Whereas the extends method you have written causes infinite constructor recursion: you're declaring a new function, that uses the this keyword... but because it's being used with the new keyword, it creates a new instance of itself (temp).
In the constructor of temp, all it does is equate its prototype to its own instance... you create an object that is its own prototype and therefore effectively is not part of any chain (it keeps on pointing to itself) and for some bizarre reason, you expect this to keep track of the constructor?

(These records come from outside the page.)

Lemma exec_first_tag line m :
  RegExp.exec timeRegex line = Some m ->
  exists g1 g2, captures m = [g1; g2] /\
                first_tag line (before m) g1 g2 (after m).
Proof.
  intros H. apply exec_Some in H as (E & Hm & Hnone).
  apply timeRegex_inv in Hm as (g1 & g2 & Hc & T1 & T2 & Hd).
  exists g1, g2. split; [assumption |]. split.
  - split; [| tauto]. now rewrite <- Hd.
  - intros pre' g1' g2' post' (E' & T1' & T2').
    destruct (Nat.le_gt_cases (length (before m)) (length pre')) as [| Hlt];
      [assumption | exfalso].
    specialize (Hnone _ Hlt). rewrite E' in Hnone.
    rewrite drop_app_length in Hnone.
    now rewrite (timeRegex_tag g1' g2' post' T1' T2') in Hnone.
Qed.

Lemma exec_no_tag line :
  RegExp.exec timeRegex line = None <->
  ~ exists pre g1 g2 post, tag_at line pre g1 g2 post.
Proof.
  split.
  - intros H (pre & g1 & g2 & post & -> & T1 & T2).
    pose proof (exec_None _ _ H (length pre)) as Hn.
    rewrite drop_app_length in Hn.
    now rewrite (timeRegex_tag g1 g2 post T1 T2) in Hn.
  - intros H. destruct (RegExp.exec timeRegex line) as [m |] eqn:E;
      [| reflexivity].
    exfalso. apply H. apply exec_first_tag in E as (g1 & g2 & _ & [T _]).
    eauto.
Qed.

(** ** The numbers of a tag *)

(** Runs a parser on a string whose digits are variables. *)
Ltac run :=
  repeat (progress (cbn -[digits_val Num.of_decimal Num.of_Z Z.of_nat Z.sub];
                    digits)).

Lemma of_decimal_int z : (0 <= z)%Z -> Num.of_decimal false z 0 = Num.of_Z z.
Proof.
  intros Hz. destruct z as [| p | p]; [reflexivity | | lia].
  cbn. now rewrite Pos.mul_1_r.
Qed.

Lemma digit_val_range c : is_digit c = true -> (0 <= digit_val c <= 9)%Z.
Proof. rewrite is_digit_range. unfold digit_val. lia. Qed.

Lemma digits_val_two a b :
  is_digit a = true -> is_digit b = true ->
  digits_val [a; b] = (10 * digit_val a + digit_val b)%Z /\
  (0 <= digits_val [a; b] < 100)%Z.
Proof.
  intros Ha%digit_val_range Hb%digit_val_range. unfold digits_val. cbn. lia.
Qed.

Lemma parseInt10_two_digits g1 :
  two_digits g1 = true -> parseInt10 g1 = minutes_value g1.
Proof.
  destruct g1 as [| a [| b [| ? ?]]]; try discriminate.
  cbn [two_digits]. intros H. digits.
  unfold parseInt10, minutes_value. run.
  apply of_decimal_int. now apply digits_val_two.
Qed.

Lemma strip_Infinity_digit c s :
  is_digit c = true -> Str.strip_prefix (lit "Infinity") (c :: s) = None.
Proof.
  rewrite is_digit_range. intros H.
  change (lit "Infinity") with [73; 110; 102; 105; 110; 105; 116; 121]%N.
  cbn [Str.strip_prefix].
  now replace (N.eqb 73 c) with false by (symmetry; apply N.eqb_neq; lia).
Qed.

Lemma parseFloat_seconds g2 :
  seconds_field g2 = true -> parseFloat g2 = seconds_value g2.
Proof.
  destruct g2 as [| a [| b [| p [| c [| d [| e [| ? ?]]]]]]]; try discriminate;
    cbn [seconds_field]; intros H; digits;
    unfold parseFloat, scan_decimal_literal, seconds_value;
    cbn [Str.trimStart]; digits; cbn [read_sign]; digits;
    rewrite strip_Infinity_digit by assumption; run; reflexivity.
Qed.

Lemma minutes_times_60_table :
  forallb (fun k => bool_decide
             (Num.mul (Num.of_Z (Z.of_nat k)) (Num.of_Z 60)
              = Num.of_Z (60 * Z.of_nat k)))
          (seq 0 100) = true.
Proof. vm_compute. reflexivity. Qed.

Lemma minutes_times_60 g1 :
  two_digits g1 = true ->
  Num.mul (minutes_value g1) (Num.of_Z 60) = Num.of_Z (60 * digits_val g1).
Proof.
  destruct g1 as [| a [| b [| ? ?]]]; try discriminate.
  cbn [two_digits]. intros H. digits.
  destruct (digits_val_two a b) as [_ Hr]; [assumption .. |].
  unfold minutes_value.
  pose proof minutes_times_60_table as T.
  rewrite forallb_forall in T.
  specialize (T (Z.to_nat (digits_val [a; b]))).
  rewrite Z2Nat.id in T by lia.
  apply bool_decide_eq_true in T; [assumption |].
  apply in_seq. lia.
Qed.

Lemma wf_nonneg_tag_time g1 g2 :
  two_digits g1 = true -> seconds_field g2 = true ->
  Num.wf_nonneg (tag_time g1 g2) = true.
Proof.
  intros H H2. unfold tag_time. rewrite minutes_times_60 by assumption.
  apply wf_nonneg_add.
  - apply wf_nonneg_of_Z.
    destruct g1 as [| a [| b [| ? ?]]]; try discriminate.
    cbn [two_digits] in H. digits.
    destruct (digits_val_two a b) as [_ ?]; [assumption .. | lia].
  - destruct g2 as [| a [| b [| p [| c [| d [| e [| ? ?]]]]]]];
      try discriminate; apply wf_nonneg_of_decimal.
Qed.

(** ** One line *)

(** What is left of a line for display once the tag is cut out. *)
Lemma parse_line_first_tag line pre g1 g2 post :
  first_tag line pre g1 g2 post ->
  parse_line line
  = let display := Str.trim (pre ++ post) in
    match RegExp.exec styleRegex display with
    | Some sm =>
        Some {| lineTime := tag_time g1 g2;
                text := Str.trim (before sm ++ after sm);
                style := Some (parse_style (RegExp.group sm 1)) |}
    | None =>
        Some {| lineTime := tag_time g1 g2; text := display; style := None |}
    end.
Proof.
  intros H. pose proof H as [(_ & T1 & T2) _].
  apply first_tag_exec in H.
  unfold parse_line, RegExp.String_match, RegExp.String_replace_empty.
  rewrite H. cbn [before after captures RegExp.group nth pred].
  rewrite parseInt10_two_digits, parseFloat_seconds by assumption.
  fold (tag_time g1 g2).
  destruct (RegExp.exec styleRegex (Str.trim (pre ++ post))); reflexivity.
Qed.

Lemma parse_line_None line :
  parse_line line = None <-> ~ exists pre g1 g2 post, tag_at line pre g1 g2 post.
Proof.
  rewrite <- exec_no_tag. unfold parse_line, RegExp.String_match.
  destruct (RegExp.exec timeRegex line); [| tauto].
  split; [| discriminate].
  destruct (RegExp.exec styleRegex _); discriminate.
Qed.

Lemma parse_line_Some line l :
  parse_line line = Some l ->
  exists pre g1 g2 post,
    first_tag line pre g1 g2 post /\ lineTime l = tag_time g1 g2.
Proof.
  intros H.
  destruct (RegExp.exec timeRegex line) as [m |] eqn:E.
  - apply exec_first_tag in E as (g1 & g2 & _ & F).
    exists (before m), g1, g2, (after m). split; [assumption |].
    rewrite (parse_line_first_tag _ _ _ _ _ F) in H. cbv zeta in H.
    destruct (RegExp.exec styleRegex _); injection H as <-; reflexivity.
  - unfold parse_line, RegExp.String_match in H. now rewrite E in H.
Qed.

Lemma parse_line_wf line l :
  parse_line line = Some l -> Num.wf_nonneg (lineTime l) = true.
Proof.
  intros (pre & g1 & g2 & post & [(_ & T1 & T2) _] & ->)%parse_line_Some.
  now apply wf_nonneg_tag_time.
Qed.

(** ** The whole input *)

Lemma parse_lines_omap lines : forall result,
  parse_lines lines result = result ++ omap parse_line lines.
Proof.
  induction lines as [| line lines IH]; intros result; cbn.
  - now rewrite app_nil_r.
  - rewrite IH. destruct (parse_line line); [| reflexivity].
    now rewrite <- app_assoc.
Qed.

Lemma parseLrc_Permutation s :
  parseLrc s ≡ₚ omap parse_line (Str.split LF s).
Proof.
  unfold parseLrc. rewrite Array_sort_Permutation, parse_lines_omap.
  reflexivity.
Qed.

Lemma parseLrc_Sorted s : Sorted time_le (parseLrc s).
Proof.
  unfold parseLrc.
  apply (Array_sort_Sorted _ lineTime); [reflexivity |].
  rewrite parse_lines_omap. cbn [app].
  apply Forall_forall. intros l Hl.
  apply list_elem_of_omap in Hl as (line & _ & Hl).
  eapply parse_line_wf, Hl.
Qed.

(** ** The lookup *)

Lemma getCurrentLine_from_spec lines t n :
  n <= length lines ->
  match getCurrentLine_from lines t n with
  | Some l =>
      exists i, i < n /\ lines !! i = Some l /\ Num.le (lineTime l) t = true /\
                forall j l', i < j < n -> lines !! j = Some l' ->
                             Num.le (lineTime l') t = false
  | None =>
      forall j l', j < n -> lines !! j = Some l' ->
                   Num.le (lineTime l') t = false
  end.
Proof.
  induction n as [| n IH]; intros Hn; cbn [getCurrentLine_from].
  - intros j l' Hj. lia.
  - destruct (lookup_lt_is_Some_2 lines n ltac:(lia)) as [l Hl]. rewrite Hl.
    change (Num.ge t (lineTime l)) with (Num.le (lineTime l) t).
    destruct (Num.le (lineTime l) t) eqn:E.
    + exists n. repeat split; [lia | assumption | assumption |].
      intros j l' Hj. lia.
    + specialize (IH ltac:(lia)).
      destruct (getCurrentLine_from lines t n) as [l0 |].
      * destruct IH as (i & Hi & Hl0 & Hle & Hlast).
        exists i. repeat split; [lia | assumption | assumption |].
        intros j l' Hj Hl'. destruct (decide (j = n)) as [-> | Hne].
        -- congruence.
        -- apply (Hlast j); [lia | assumption].
      * intros j l' Hj Hl'. destruct (decide (j = n)) as [-> | Hne].
        -- congruence.
        -- apply (IH j); [lia | assumption].
Qed.

Lemma time_le_trans : Transitive time_le.
Proof. intros a b c. unfold time_le. apply num_le_trans. Qed.

Lemma Sorted_time_le_lookup lines i j a b :
  Sorted time_le lines -> i < j ->
  lines !! i = Some a -> lines !! j = Some b -> time_le a b.
Proof.
  intros Hs%(Sorted_StronglySorted time_le_trans).
  revert i j. induction Hs as [| x l Hs IH Hx]; intros i j Hij Hi Hj.
  - discriminate.
  - destruct j as [| j]; [lia |]. cbn in Hj. destruct i as [| i].
    + injection Hi as <-. rewrite List.Forall_forall in Hx. apply Hx.
      apply list_elem_of_In. eapply list_elem_of_lookup_2, Hj.
    + cbn in Hi. apply (IH i j); [lia | assumption ..].
Qed.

I think what you ought to write is this:

Function.prototype.extends = function(parentClass)
{
    var temp = this.prototype.constructor;
    this.prototype = new ParentClass;
    this.prototype.constructor = temp;
};

Which works just fine, and doesn't require some temp constructor/object at any point. Just try it with this simple example:

function Animal(){};
function Cow(){};
Cow.extends(Animal);
function Bird(){};
function Chicken(){};
Bird.extends(Animal);
Chicken.extends(Bird);
var dinner = new Chicken();
console.log(dinner instanceof Animal);//true -- sorry vegetarians
console.log(dinner instanceof Cow);//false -- no beef tonight
console.log(dinner instanceof Bird);//true -- mmm, poultry
console.log(dinner instanceof Chicken);//true -- roasted, probably

Which is, I take it, what you wanted.
PS: I would strongly advise you not to augment prototypes you don't own. By that I mean Object, Array, Function, Date and the like... Save for a few cases where the String prototype poses X-browser issues (String.trim wasn't implemented in IE8, for example).
You might encounter issues with other toolkits/libs, future updates, issues depending on the implementation (IE, FF and V8 deal with native prototypes differently in some cases)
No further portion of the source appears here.